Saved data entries
(** Search tree, heap, and the stored priority and hash are the ones of the
    node's contents. *)
Fixpoint treap (t : commitmentNode) : Prop :=
  match t with
  | Nil => True
  | Node k v p l r h =>
      treap l ∧ treap r ∧
      (∀ x, x ∈ keys l → str_lt x k ∧ prio_lt k x) ∧
      (∀ x, x ∈ keys r → str_lt k x ∧ prio_lt k x) ∧
      p = commitmentPriority k ∧
      h = Sha256.sum256 (node_input (node_hash l) k v (node_hash r))
  end.

Definition root_key (t : commitmentNode) : option string :=
  match t with Nil => None | Node k _ _ _ _ _ => Some k end.

(** A node with the priority and hash that belong to it. *)
Definition fresh (k v : string) (l r : commitmentNode) : commitmentNode :=
  Node k v (commitmentPriority k) l r (Sha256.sum256 (node_input (node_hash l) k v (node_hash r))).

Lemma set_left_eq k v l r key value :
  str_lt key k →
  commitmentSet (fresh k v l r) key value =
    let node := Node k v (commitmentPriority k) (commitmentSet l key value) r
                  (node_hash (fresh k v l r)) in
    refreshCommitmentHash
      (if commitmentPriorityLess (commitmentSet l key value) node
       then rotateCommitmentRight node else node).
Proof.
  intros Hlt. unfold fresh. cbn [commitmentSet].
  rewrite bool_decide_eq_false_2 by (intros ->; by apply str_lt_irrefl in Hlt).
  by rewrite (proj2 (str_ltb_spec key k)).
Qed.

(** What [commitmentSet] does below a node, with the hash updates out of sight:
    the result is the node with its new child, or that child rotated above it. *)
Lemma set_left k v l r key value :
  str_lt key k → treap (commitmentSet l key value) →
  let l' := commitmentSet l key value in
  commitmentSet (fresh k v l r) key value = fresh k v l' r ∧
    (∀ k1, root_key l' = Some k1 → ¬ prio_lt k1 k) ∨
  ∃ k1 v1 l1 r1, l' = fresh k1 v1 l1 r1 ∧ prio_lt k1 k ∧
    commitmentSet (fresh k v l r) key value = fresh k1 v1 l1 (fresh k v r1 r).
Proof.
  intros Hlt T. cbv zeta. rewrite set_left_eq by done. cbv zeta.
  destruct (commitmentSet l key value) as [|k1 v1 p1 l1 r1 h1]; [by left|].
  destruct T as (_ & _ & _ & _ & -> & ->). cbn [commitmentPriorityLess root_key].
  destruct (priority_less _ _ _ _) eqn:E; [right|left].
  - exists k1, v1, l1, r1. split_and!; [done|exact E|done].
  - split; [done|]. intros ? [= <-]. unfold prio_lt. by rewrite E.
Qed.

Lemma set_right_eq k v l r key value :
  str_lt k key →
  commitmentSet (fresh k v l r) key value =
    let node := Node k v (commitmentPriority k) l (commitmentSet r key value)
                  (node_hash (fresh k v l r)) in
    refreshCommitmentHash
      (if commitmentPriorityLess (commitmentSet r key value) node
       then rotateCommitmentLeft node else node).
Proof.
  intros Hlt. unfold fresh. cbn [commitmentSet].
  rewrite bool_decide_eq_false_2 by (intros ->; by apply str_lt_irrefl in Hlt).
  destruct (str_ltb key k) eqn:Es; [|done].
  apply str_ltb_spec in Es. destruct (str_lt_irrefl k). by eapply str_lt_trans.
Qed.

Lemma set_right k v l r key value :
  str_lt k key → treap (commitmentSet r key value) →
  let r' := commitmentSet r key value in
  commitmentSet (fresh k v l r) key value = fresh k v l r' ∧
    (∀ k1, root_key r' = Some k1 → ¬ prio_lt k1 k) ∨
  ∃ k1 v1 l1 r1, r' = fresh k1 v1 l1 r1 ∧ prio_lt k1 k ∧
    commitmentSet (fresh k v l r) key value = fresh k1 v1 (fresh k v l l1) r1.
Proof.
  intros Hlt T. cbv zeta. rewrite set_right_eq by done. cbv zeta.
  destruct (commitmentSet r key value) as [|k1 v1 p1 l1 r1 h1]; [by left|].
  destruct T as (_ & _ & _ & _ & -> & ->). cbn [commitmentPriorityLess root_key].
  destruct (priority_less _ _ _ _) eqn:E; [right|left].
  - exists k1, v1, l1, r1. split_and!; [done|exact E|done].
  - split; [done|]. intros ? [= <-]. unfold prio_lt. by rewrite E.
Qed.

Lemma treap_fresh k v l r :
  treap l → treap r → (∀ x, x ∈ keys l → str_lt x k ∧ prio_lt k x) →
  (∀ x, x ∈ keys r → str_lt k x ∧ prio_lt k x) → treap (fresh k v l r).
Proof. simpl. auto 10. Qed.

Lemma treap_inv k v p l r h : treap (Node k v p l r h) → Node k v p l r h = fresh k v l r.
Proof. by intros (_ & _ & _ & _ & -> & ->). Qed.

Lemma treap_rotate_right k v k1 v1 l1 r1 r :
  treap (fresh k1 v1 l1 r1) → treap r →
  (∀ x, x ∈ keys r1 → str_lt x k ∧ prio_lt k x) →
  (∀ x, x ∈ keys r → str_lt k x ∧ prio_lt k x) →
  str_lt k1 k → prio_lt k1 k → treap (fresh k1 v1 l1 (fresh k v r1 r)).
Proof.
  intros (Tl & Tr & Hl & Hr & _ & _) T H1 H2 Hs Hp.
  apply treap_fresh; [done|by apply treap_fresh|done|].
  intros x. simpl. rewrite !elem_of_union, elem_of_singleton. intros [[->|Hx]|Hx]; [done|by apply Hr|].
  destruct (H2 x Hx). split; [by eapply str_lt_trans|by eapply prio_lt_trans].
Qed.

Lemma treap_rotate_left k v k1 v1 l1 r1 l :
  treap (fresh k1 v1 l1 r1) → treap l →
  (∀ x, x ∈ keys l → str_lt x k ∧ prio_lt k x) →
  (∀ x, x ∈ keys l1 → str_lt k x ∧ prio_lt k x) →
  str_lt k k1 → prio_lt k1 k → treap (fresh k1 v1 (fresh k v l l1) r1).
Proof.
  intros (Tl & Tr & Hl & Hr & _ & _) T H1 H2 Hs Hp.
  apply treap_fresh; [by apply treap_fresh|done| |done].
  intros x. simpl. rewrite !elem_of_union, elem_of_singleton. intros [[->|Hx]|Hx]; [done| |by apply Hl].
  destruct (H1 x Hx). split; [by eapply str_lt_trans|by eapply prio_lt_trans].
Qed.

(** Under a node [k]: the new subtree's keys still lie below [k] in the heap
    unless the new key has come out on top of it. *)
Lemma below_unrotated k key (old new : commitmentNode) :
  treap new → keys new = {[key]} ∪ keys old →
  (∀ x, x ∈ keys old → prio_lt k x) → (∀ k1, root_key new = Some k1 → ¬ prio_lt k1 k) →
  (∀ x, x ∈ keys new → x ≠ k) →
  ∀ x, x ∈ keys new → prio_lt k x.
Proof.
  intros T Hk Hold Hroot Hne x Hx.
  destruct new as [|k1 v1 p1 l1 r1 h1]; [simpl in Hx; set_solver|].
  assert (prio_lt k k1) as H1.
  { assert (k ≠ k1) as Hkk by (intros ->; apply (Hne k1); simpl; set_solver).
    destruct (prio_lt_total k k1 Hkk) as [|H]; [done|]. by destruct (Hroot k1). }
  destruct T as (_ & _ & Hl & Hr & _). simpl in Hx.
  rewrite !elem_of_union, elem_of_singleton in Hx. destruct Hx as [[->|Hx]|Hx]; [done|..];
    (eapply prio_lt_trans; [done|]); [by apply Hl|by apply Hr].
Qed.

Lemma above_rotated k key k1 v1 l1 r1 (old : commitmentNode) :
  keys (fresh k1 v1 l1 r1) = {[key]} ∪ keys old → prio_lt k1 k →
  (∀ x, x ∈ keys old → prio_lt k x) → k1 = key.
Proof.
  intros Hk Hp Hold. assert (k1 ∈ {[key]} ∪ keys old) as H by (rewrite <- Hk; simpl; set_solver).
  rewrite elem_of_union, elem_of_singleton in H. destruct H as [|H]; [done|].
  destruct (prio_lt_irrefl k). eapply prio_lt_trans; [by apply Hold|done].
Qed.

Lemma keys_rotate_right k v k1 v1 l1 r1 r :
  keys (fresh k1 v1 l1 (fresh k v r1 r)) = {[k]} ∪ keys (fresh k1 v1 l1 r1) ∪ keys r.
Proof. simpl. set_solver. Qed.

What you need to do: The answer must consist of each line from the entries that contains the string "eapply".

Answer section:
  apply str_ltb_spec in Es. destruct (str_lt_irrefl k). by eapply str_lt_trans.
  destruct (H2 x Hx). split; [by eapply str_lt_trans|by eapply prio_lt_trans].
  destruct (H1 x Hx). split; [by eapply str_lt_trans|by eapply prio_lt_trans].
    (eapply prio_lt_trans; [done|]); [by apply Hl|by apply Hr].
  destruct (prio_lt_irrefl k). eapply prio_lt_trans; [by apply Hold|done].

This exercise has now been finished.